The data Block Start
(* ===== verification/HttpParser.v ===== *)
(** * [HTTPParser] of lib/http/httpparser.cpp

    The parser object is a record; each member function is a computation of
    the state monad over it. *)
From S2P Require Export StringHelper.
From stdpp Require Import options.

(** ** Constants (lib/http/httpconstants.hpp) *)

Definition HTTP_VERSION_UNKNOWN : Z := 0.
Definition HTTP_VERSION_1_1 : Z := 1.
Definition HTTP_METHOD_OTHER : Z := 0.
Definition HTTP_METHOD_GET : Z := 1.
Definition HTTP_METHOD_POST : Z := 2.
Definition HTTP_POST_MAX_CONTENT_LENGTH : Z := 2048.
Definition URL_PARAM_NOT_FOUND_ERROR : Z := 10.
Definition HTTP_ERROR_PARSE_BUFFER_EXCEEDED : Z := 10.
Definition HTTP_ERROR_BAD_REQUEST : Z := 400.
Definition HTTP_1_1_END_MARKER : bytes := CRLF ++ CRLF.
Definition HTTP_HEADER_CONTENT_LENGTH : bytes := str "Content-Length".

(** Like the two error numbers 10, not used by the parser. *)
Definition HTTPHeaderAllowed : list bytes :=
  [str "Host"; str "Transfer-Encoding"; str "If-None-Match"; str "Content-Type";
   HTTP_HEADER_CONTENT_LENGTH].

Module HTTPParser.
Import StringHelper.

(** ** Data *)

Record RequestProperties_t := mkRequest {
  HTTPVersion : Z;
  HTTPMethod : Z;
  RequestHeaders : gmap bytes bytes;
  URL : bytes;
  Payload : bytes;
  URLParams : gmap bytes bytes
}.

Record HTTPParser := mkParser {
  _SplittedRequests : list bytes;
  _RequestParseError : Z;
  _POSTWaitContentLength : bool;
  _POSTContentLength : Z;
  _HTTPRequestBuffer : bytes;
  _HTTPRequestBufferMax : Z;
  _RequestProperties : RequestProperties_t;
  _Requests : list RequestProperties_t
}.

Definition empty_request : RequestProperties_t :=
  mkRequest HTTP_VERSION_UNKNOWN HTTP_METHOD_OTHER ∅ [] [] ∅.

(** [HTTPParser(BufferSize)] *)
Definition init (BufferSize : Z) : HTTPParser :=
  mkParser [] 0 false 0 [] (u16 BufferSize) empty_request [].

(** *** Field updates *)

Definition set_splitted (v : list bytes) (p : HTTPParser) : HTTPParser :=
  mkParser v (_RequestParseError p) (_POSTWaitContentLength p) (_POSTContentLength p)
    (_HTTPRequestBuffer p) (_HTTPRequestBufferMax p) (_RequestProperties p) (_Requests p).
Definition set_error (v : Z) (p : HTTPParser) : HTTPParser :=
  mkParser (_SplittedRequests p) v (_POSTWaitContentLength p) (_POSTContentLength p)
    (_HTTPRequestBuffer p) (_HTTPRequestBufferMax p) (_RequestProperties p) (_Requests p).
Definition set_wait (v : bool) (p : HTTPParser) : HTTPParser :=
  mkParser (_SplittedRequests p) (_RequestParseError p) v (_POSTContentLength p)
    (_HTTPRequestBuffer p) (_HTTPRequestBufferMax p) (_RequestProperties p) (_Requests p).
Definition set_content_length (v : Z) (p : HTTPParser) : HTTPParser :=
  mkParser (_SplittedRequests p) (_RequestParseError p) (_POSTWaitContentLength p) v
    (_HTTPRequestBuffer p) (_HTTPRequestBufferMax p) (_RequestProperties p) (_Requests p).
Definition set_buffer (v : bytes) (p : HTTPParser) : HTTPParser :=
  mkParser (_SplittedRequests p) (_RequestParseError p) (_POSTWaitContentLength p)
    (_POSTContentLength p) v (_HTTPRequestBufferMax p) (_RequestProperties p) (_Requests p).
Definition set_properties (v : RequestProperties_t) (p : HTTPParser) : HTTPParser :=
  mkParser (_SplittedRequests p) (_RequestParseError p) (_POSTWaitContentLength p)
    (_POSTContentLength p) (_HTTPRequestBuffer p) (_HTTPRequestBufferMax p) v (_Requests p).
Definition push_request (r : RequestProperties_t) (p : HTTPParser) : HTTPParser :=
  mkParser (_SplittedRequests p) (_RequestParseError p) (_POSTWaitContentLength p)
    (_POSTContentLength p) (_HTTPRequestBuffer p) (_HTTPRequestBufferMax p)
    (_RequestProperties p) (_Requests p ++ [r]).

Definition with_line (version method : Z) (url : bytes) (r : RequestProperties_t) :=
  mkRequest version method (RequestHeaders r) url (Payload r) (URLParams r).
Definition with_headers (h : gmap bytes bytes) (r : RequestProperties_t) :=
  mkRequest (HTTPVersion r) (HTTPMethod r) h (URL r) (Payload r) (URLParams r).
Definition with_payload (v : bytes) (r : RequestProperties_t) :=
  mkRequest (HTTPVersion r) (HTTPMethod r) (RequestHeaders r) (URL r) v (URLParams r).
Definition with_params (m : gmap bytes bytes) (r : RequestProperties_t) :=
  mkRequest (HTTPVersion r) (HTTPMethod r) (RequestHeaders r) (URL r) (Payload r) m.

(** ** The three parsing functions *)

(** [_parseRequestProperties]: the request line, cut at spaces from the right;
    [false] unless it has exactly three words. *)
Definition _parseRequestProperties (Request : bytes) (props : RequestProperties_t) :
    bool * RequestProperties_t :=
  let StartPos := default (length Request) (find CRLF Request) in
  match rsplit Request StartPos (str " ") [] with
  | [w0; w1; w2] =>
      let version :=
        if decide (is_Some (find (str "HTTP/1.1") w0)) then HTTP_VERSION_1_1
        else HTTPVersion props in
      let method :=
        if decide (is_Some (find (str "GET") w2)) then HTTP_METHOD_GET
        else if decide (is_Some (find (str "POST") w2)) then HTTP_METHOD_POST
        else HTTPMethod props in
      (true, with_line version method w1 props)
  | _ => (false, props)
  end.

(** One line of the header section. *)
Definition header_line (line : bytes) : option (bytes * bytes) :=
  let line :=
    if decide (last line = Some CR) then take (length line - 1) line else line in
  match find (str ": ") line with
  | Some colonSpace =>
      if decide (0 < colonSpace) then
        let value := drop (colonSpace + 2) line in
        if decide (value = []) then None else Some (take colonSpace line, value)
      else None
  | None => None
  end.

Definition add_pair (m : gmap bytes bytes) (kv : option (bytes * bytes)) : gmap bytes bytes :=
  match kv with
  | Some (k, v) => emplace k v m
  | None => m
  end.

(** [_parseRequestHeaders] *)
Definition _parseRequestHeaders (Request : bytes) (ResultRef : gmap bytes bytes) :
    gmap bytes bytes :=
  foldl (λ m line, add_pair m (header_line line)) ResultRef (getlines Request).

(** One parameter-value pair of the query. *)
Definition param_pair (ParamValuePair : bytes) : option (bytes * bytes) :=
  match find (str "=") ParamValuePair with
  | Some pos =>
      if decide (pos ≠ 0 ∧ pos < length ParamValuePair)
      then Some (take pos ParamValuePair, drop (pos + 1) ParamValuePair)
      else None
  | None => None
  end.

(** [_parseGETParameter] *)
Definition _parseGETParameter (RequestURL : bytes) (ResultRef : gmap bytes bytes) :
    gmap bytes bytes :=
  match find (str "?") RequestURL with
  | Some pos =>
      if decide (pos < length RequestURL) then
        foldl (λ m pv, add_pair m (param_pair pv)) ResultRef
          (split_view (drop (pos + 1) RequestURL) (str "&") [])
      else ResultRef
  | None => ResultRef
  end.

(** ** Request processing

    The two builds of the library share the text of everything below and differ
    in how they read headers and query parameters; [Frontend] is what the rest
    of the parser needs from that pair of functions. *)

Class Frontend := {
  parse_headers : bytes → gmap bytes bytes → gmap bytes bytes;
  parse_params : bytes → gmap bytes bytes → gmap bytes bytes
}.

#[export] Instance cpp23 : Frontend := {|
  parse_headers := _parseRequestHeaders;
  parse_params := _parseGETParameter
|}.

Section processing.
Context `{Frontend}.

(** The tail of [_processRequestProperties] for a POST request. *)
Definition processPost (Index : nat) : St HTTPParser bool :=
  p ← get;
  match RequestHeaders (_RequestProperties p) !! HTTP_HEADER_CONTENT_LENGTH with
  | None => mret false
  | Some value =>
      if decide (is_digits value = false) then mret false
      else
        n ← lift (stoi value);
        _ ← modify (set_content_length (u16 n));
        p ← get;
        let len := Z.to_nat (_POSTContentLength p) in
        if decide (_POSTContentLength p > HTTP_POST_MAX_CONTENT_LENGTH)%Z then mret false
        else if decide (length (_SplittedRequests p) = 1) then
          if decide (len <= length (_HTTPRequestBuffer p)) then
            _ ← modify (set_properties
                  (with_payload (take len (_HTTPRequestBuffer p)) (_RequestProperties p)));
            _ ← modify (set_buffer (drop len (_HTTPRequestBuffer p)));
            _ ← modify (λ p, push_request (_RequestProperties p) p);
            mret true
          else
            _ ← modify (set_wait true);
            mret true
        else if decide (Index < length (_SplittedRequests p)) then
          match _SplittedRequests p !! (Index + 1) with
          | None => fail (Throw out_of_range)
          | Some NextRequest =>
              if decide (len <= length NextRequest) then
                _ ← modify (set_properties
                      (with_payload (take len NextRequest) (_RequestProperties p)));
                _ ← modify (set_splitted
                      (<[Index + 1 := drop len NextRequest]> (_SplittedRequests p)));
                _ ← modify (λ p, push_request (_RequestProperties p) p);
                mret true
              else mret false
          end
        else mret true
  end.

(** [_processRequestProperties(Index)] *)
Definition _processRequestProperties (Index : nat) : St HTTPParser bool :=
  p ← get;
  match _SplittedRequests p !! Index with
  | None => fail (Throw out_of_range)
  | Some Request =>
      if decide (Request = []) then mret false
      else
        let default_props :=
          mkRequest HTTP_VERSION_UNKNOWN HTTP_METHOD_OTHER ∅ (str "/") [] ∅ in
        let '(ok, props) := _parseRequestProperties Request default_props in
        _ ← modify (set_properties props);
        if decide (ok = false) then mret false
        else if decide (HTTPVersion props ≠ HTTP_VERSION_1_1) then mret false
        else if decide (HTTPMethod props = HTTP_METHOD_OTHER) then mret false
        else
          let props :=
            with_headers (parse_headers Request (RequestHeaders props)) props in
          _ ← modify (set_properties props);
          if decide (HTTPMethod props = HTTP_METHOD_GET) then
            _ ← modify (set_properties
                  (with_params (parse_params (URL props) (URLParams props)) props));
            _ ← modify (λ p, push_request (_RequestProperties p) p);
            mret true
          else if decide (HTTPMethod props = HTTP_METHOD_POST) then processPost Index
          else mret true
  end.

(** The [for] loop of [_processRequests], [n] rounds before [i] reaches the
    number of tokens; the number of tokens does not change in the loop. *)
Fixpoint process_loop (n : nat) (i : nat) : St HTTPParser () :=
  match n with
  | O => mret ()
  | S n =>
      ok ← _processRequestProperties i;
      if decide (ok = false) then modify (set_error HTTP_ERROR_BAD_REQUEST)
      else process_loop n (S i)
  end.

(** [_processRequests()] *)
Definition _processRequests : St HTTPParser () :=
  p ← get;
  let '(buf, toks) := split (_HTTPRequestBuffer p) HTTP_1_1_END_MARKER (_SplittedRequests p) in
  _ ← modify (set_buffer buf);
  _ ← modify (set_splitted toks);
  process_loop (length toks) 0.

(** [appendBuffer(BufferRef, RecvBytes)]; [RecvBytes] is a [uint16_t], so below
    65536, and at most the number of bytes at [BufferRef]. *)
Definition appendBuffer (BufferRef : bytes) (RecvBytes : nat) : St HTTPParser () :=
  p ← get;
  if decide (Z.of_nat (length (_HTTPRequestBuffer p) + RecvBytes) > _HTTPRequestBufferMax p)%Z
  then mret ()
  else
    _ ← modify (set_buffer (_HTTPRequestBuffer p ++ take RecvBytes BufferRef));
    p ← get;
    let len := Z.to_nat (_POSTContentLength p) in
    if decide (_POSTWaitContentLength p = true ∧ len <= length (_HTTPRequestBuffer p)) then
      _ ← modify (set_properties
            (with_payload (take len (_HTTPRequestBuffer p)) (_RequestProperties p)));
      _ ← modify (set_buffer (drop len (_HTTPRequestBuffer p)));
      _ ← modify (λ p, push_request (_RequestProperties p) p);
      modify (set_wait false)
    else
      _ ← modify (set_splitted []);
      p ← get;
      if decide (is_Some (find HTTP_1_1_END_MARKER (_HTTPRequestBuffer p)))
      then _processRequests
      else mret ().

(** A sequence of receives as the client handler makes them, each handing over
    a whole chunk of less than 65536 bytes; it stops at the first exception. *)
Fixpoint feed (chunks : list bytes) : St HTTPParser () :=
  match chunks with
  | [] => mret ()
  | c :: cs => _ ← appendBuffer c (length c); feed cs
  end.

End processing.

(** [getRequests()] *)
Definition getRequests (p : HTTPParser) : list RequestProperties_t := _Requests p.

(** [getRequestsPtr()] and what the caller does through the pointer: it may
    replace the requests, for instance drop those it has dealt with. *)
Definition getRequestsPtr (f : list RequestProperties_t → list RequestProperties_t) :
    St HTTPParser () :=
  modify (λ p, mkParser (_SplittedRequests p) (_RequestParseError p) (_POSTWaitContentLength p)
    (_POSTContentLength p) (_HTTPRequestBuffer p) (_HTTPRequestBufferMax p)
    (_RequestProperties p) (f (_Requests p))).

End HTTPParser.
The data Block End
Please make an exact copy of the lines above from the line with "Definition HTTP_VERSION_UNKNOWN : Z := 0." through the line with "Definition HTTP_POST_MAX_CONTENT_LENGTH : Z", both ends included.

Definition HTTP_VERSION_UNKNOWN : Z := 0.
Definition HTTP_VERSION_1_1 : Z := 1.
Definition HTTP_METHOD_OTHER : Z := 0.
Definition HTTP_METHOD_GET : Z := 1.
Definition HTTP_METHOD_POST : Z := 2.
Definition HTTP_POST_MAX_CONTENT_LENGTH : Z := 2048.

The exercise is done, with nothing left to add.